(Dataset entries)
::::::::::

Lemma parse_length f :
  (∀ l v r, parse_value f l = Some (v, r) → (length r < length l)%nat) ∧
  (∀ l v r, parse_elems f l = Some (v, r) → (length r < length l)%nat) ∧
  (∀ l v r, parse_members f l = Some (v, r) → (length r < length l)%nat).
Proof.
  induction f as [|f (IHv & IHe & IHm)]; [done|]. split_and!; intros l v r; cbn [parse_value parse_elems parse_members].
  - pose proof (skip_ws_length l). destruct (skip_ws l) as [|b l']; [done|].
    repeat (destruct (isb _ b)).
    + destruct (expect _ l') eqn:He; intros; binds; lengths.
    + destruct (expect _ l') eqn:He; intros; binds; lengths.
    + intros; binds; lengths.
    + intros; lengths.
    + intros; lengths.
    + intros; lengths.
    + intros; binds; lengths.
  - destruct (parse_value f l) as [[v' r']|] eqn:Hv; [|done]. simpl. destruct (expect x2c r') eqn:He; intros; binds; lengths.
  - destruct (quoted l) as [[k r0]|] eqn:Hq; [|done]. simpl. destruct (expect x3a r0) as [r1|] eqn:Hc; [|done]. simpl.
    destruct (parse_value f r1) as [[v' r2]|] eqn:Hv; [|done]. simpl. destruct (expect x2c r2) eqn:He; intros; binds; lengths.
Qed.

(** More fuel than twice the length changes nothing. *)
Lemma parse_fuel f :
  (∀ l f', (2 * length l < f ≤ f')%nat → parse_value f' l = parse_value f l) ∧
  (∀ l f', (S (2 * length l) < f ≤ f')%nat → parse_elems f' l = parse_elems f l) ∧
  (∀ l f', (S (2 * length l) < f ≤ f')%nat → parse_members f' l = parse_members f l).
Proof.
  induction f as [|f (IHv & IHe & IHm)]; [split_and!; intros; lia|]. split_and!; intros l [|f'] Hf; try lia;
    cbn [parse_value parse_elems parse_members].
  - pose proof (skip_ws_length l). destruct (skip_ws l) as [|b l']; [done|]. simpl in *.
    rewrite (IHm l' f'); [lia|]. rewrite (IHe l' f'); [lia|]. done.
  - rewrite (IHv l f'); [lia|]. destruct (parse_value f l) as [[v r]|] eqn:Hv; [|done]. simpl.
    apply (proj1 (parse_length f)) in Hv. destruct (expect x2c r) as [r'|] eqn:He; [|done]. apply expect_length in He.
    rewrite (IHe r' f'); [lia|]. done.
  - destruct (quoted l) as [[k r0]|] eqn:Hq; [|done]. simpl. apply quoted_length in Hq.
    destruct (expect x3a r0) as [r1|] eqn:Hc; [|done]. simpl. apply expect_length in Hc. rewrite (IHv r1 f'); [lia|].
    destruct (parse_value f r1) as [[v r2]|] eqn:Hv; [|done]. simpl. apply (proj1 (parse_length f)) in Hv.
    destruct (expect x2c r2) as [r3|] eqn:He; [|done]. apply expect_length in He. rewrite (IHm r3 f'); [lia|]. done.
Qed.

Lemma parse_string_fuel f f' l : (length l < f ≤ f')%nat → parse_string f' l = parse_string f l.
Proof.
  revert f' l. induction f as [|f IH]; intros [|f'] [|b l] Hf; simpl in *; try lia; try done.
  destruct (isb x22 b); [done|].
  destruct (if isb x5c b then parse_escape l else parse_char b l) as [[out rest]|] eqn:Hc; [|done]. simpl.
  assert (length rest ≤ length l)%nat.
  { destruct (isb x5c b); [apply parse_escape_length in Hc; lia|by apply parse_char_length in Hc]. }
  rewrite (IH f'); [lia|]. done.
Qed.

(** ** Reading back what was written *)

Lemma parse_escape_ascii b k : byte_in 0 0x7F b = true → html_safe b = false →
  escape_ascii b ++ k = x5c :: drop 1 (escape_ascii b) ++ k ∧ parse_escape (drop 1 (escape_ascii b) ++ k) = Some ([b], k).
Proof. destruct b; try discriminate; intros _; try discriminate; intros _; split; reflexivity. Qed.

Lemma safe_char b k : html_safe b = true → isb x22 b = false ∧ isb x5c b = false ∧ parse_char b k = Some ([b], k).
Proof. destruct b; try discriminate; intros _; split_and!; reflexivity. Qed.

Lemma high_byte b : byte_in 0 0x7F b = false → isb x22 b = false ∧ isb x5c b = false ∧ byte_in 0 0x1F b = false.
Proof. destruct b; try discriminate; intros _; split_and!; reflexivity. Qed.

::::::::::

Directions | Reproduce exactly the entries above, limited to the lines from the one with "revert f' l." through the one with "Lemma parse_escape_ascii b", both included.

Output for this task |
  revert f' l. induction f as [|f IH]; intros [|f'] [|b l] Hf; simpl in *; try lia; try done.
  destruct (isb x22 b); [done|].
  destruct (if isb x5c b then parse_escape l else parse_char b l) as [[out rest]|] eqn:Hc; [|done]. simpl.
  assert (length rest ≤ length l)%nat.
  { destruct (isb x5c b); [apply parse_escape_length in Hc; lia|by apply parse_char_length in Hc]. }
  rewrite (IH f'); [lia|]. done.
Qed.

(** ** Reading back what was written *)

Lemma parse_escape_ascii b k : byte_in 0 0x7F b = true → html_safe b = false →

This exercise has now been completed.